September is National Preparedness Month

Insurance covers certain types of losses, called 'perils.' When it comes to natural disasters, most homeowners policies cover tornadoes, wind storms, and hail. Damage cause by flood and earthquake are typically excluded, but can be purchased for an extra cost. Many insurers offer a policy add-on for earthquake. Flood insurance is sold as a separate, stand-alone policy.
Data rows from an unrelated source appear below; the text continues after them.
(** ** Instants *)

(** [t.strftime("%Y-%m-%dT%H:%M:%S.%fZ")], the year in four digits as on Windows, for
    which the program is written. *)
Definition stamp (t : Z) : string :=
  let tod := t mod DAY in
  (date_text (t / DAY) +:+ "T" +:+ time_hm_text tod +:+ ":" +:+ pad_digits 2 (tod / SECOND mod 60)%Z
   +:+ "." +:+ pad_digits 6 (tod mod SECOND)%Z +:+ "Z")%string.
(** [datetime.strptime(value, "%Y-%m-%dT%H:%M:%S.%fZ")] of a text with all its digits; the
    others, which it may accept, are not canonical. *)
Definition strptime (value : string) : option Z :=
  let l := text value in
  if negb (separators_ok l && bool_decide (slice 19 1 l = text ".") && bool_decide (drop 26 l = text "Z")) then None
  else
    y ← number_at 0 4 l; m ← number_at 5 2 l; d ← number_at 8 2 l;
    hh ← number_at 11 2 l; mi ← number_at 14 2 l; ss ← number_at 17 2 l; us ← number_at 20 6 l;
    if (1 <=? y) && (1 <=? m) && (m <=? 12) && (1 <=? d) && (d <=? month_days y m) && (hh <=? 23) && (mi <=? 59) && (ss <=? 59)
    then Some (civil_days y m d * DAY + hh * HOUR + mi * MINUTE + ss * SECOND + us) else None.
Definition instant (value : string) : res Z :=
  parsed ← of_option (ValueError "NONCANONICAL_TIME") (strptime value);
  require! bool_decide (stamp parsed = value) else "NONCANONICAL_TIME";
  Ok parsed.

(** An aware or naive [datetime]: its instant, and its offset from UTC. *)
Record Reading := mkReading { rd_at : Z; rd_offset : option Z }.
Definition is_utc (r : Reading) : bool := bool_decide (rd_offset r = Some 0).
(** The years of a UTC [datetime]. *)
Definition FIRST_INSTANT : Z := civil_days 1 1 1 * DAY.
Definition END_INSTANT : Z := civil_days 10000 1 1 * DAY.
Definition is_datetime (t : Z) : bool := (FIRST_INSTANT <=? t) && (t <? END_INSTANT).

(** ** Synthetic decisions *)

Definition BASELINE : string := "c46db6308dd8466be604473133ab4ead14290d75".
Definition AMENDMENT_RAW : string := "78f508939a1a050b7b2e90005e11f81e8262147a207144b88514fc467ab9f6fd".
Definition AMENDMENT_CANONICAL : string := "36a79d7a4e43f0bd9ac4f93a9d0258918eb7a22692efce41f4d465fd59ce47c4".
Definition CERTIFICATE : string := "ec3a30573abe7068d540523de1bc570fc0a6b8553119f60755bb934b3a9a9db1".

Definition is_identifier_char (c : ascii) : bool := is_upper c || is_lower c || is_digit c || is_punct c || is_char 58 c.
(** [^[A-Za-z0-9_.:-]+$] of at most 128 characters. *)
Definition is_identifier (s : string) : bool := (1 <=? len s) && (len s <=? 128) && all_chars is_identifier_char s.

Record SyntheticDecision := mkSynthetic {
  sd_decision_id : string; sd_nonce : string; sd_signed_payload : string; sd_owner : string; sd_root : string; sd_key : string;
  sd_enrollment : option string; sd_enrolled : bool; sd_baseline : string; sd_amendment_raw : string;
  sd_amendment_canonical : string; sd_certificate : string; sd_approval : string; sd_expiry : string;
  sd_trusted_time : option string
}.
#[export] Instance synthetic_eq_dec : EqDecision SyntheticDecision.
Proof. solve_decision. Defined.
Pay attention to the homeowners insurance policy's settlement options, as this affects how much you receive to rebuild, repair, or replace insured damages. Standard homeowners insurance policies typically cover dwelling losses on a replacement cost basis (how much it takes to rebuild or repair at current market rates). Depreciation is not a factor. Some policies provide functional replacement cost (also called market value) coverage. This option considers the cost of rebuilding or repairing using modern materials to provide the functional equivalent of what was destroyed. Actual cash value is a third settlement options. Depreciation affects actual cash value settlements. Claims for personal belongings are typically settled in this manner. Insurance policies also limit claim payouts on high value items like jewelry, computers, artwork, antiques, and more.

Homeowners insurance policies include insure-to-value clauses that outline how much coverage you need on the dwelling. The dwelling limit requirement is typically linked to replacement cost, which is how much it takes to rebuild the house using materials of like kin and quality. Factors like square feet, age, building materials, basement versus crawl space, attached garage, and more affect the replacement cost calculation. It is best to choose a dwelling limit equal to the home's full replacement cost. However, policies usually allow an amount equal to eighty percent of the replacement cost. Adding guaranteed replacement cost coverage increases the dwelling limit requirement to full replacement cost. Insuring your home for less than its replacement cost becomes a problem when a loss occurs. You may end up with far less than the cost of repairs.

Most people have more personal belongings than they realize. Create an inventory to assess your contents insurance needs. Make a detailed, itemized list of belongings that includes year, make, model, description, serial number, and value whenever possible. Get appraisals on unique, or valuable items. Pictures and video recordings are also helpful. Keep the inventory in a waterproof, fireproof box, safe or ank deposit box, and update it periodically. Personal belongings are usually covered on an actual cash value basis (depreciated) for specific losses outlined in the policy. Most insurers offer a variety of optional endorsements to tailor contents coverage for the policyholder's specific needs.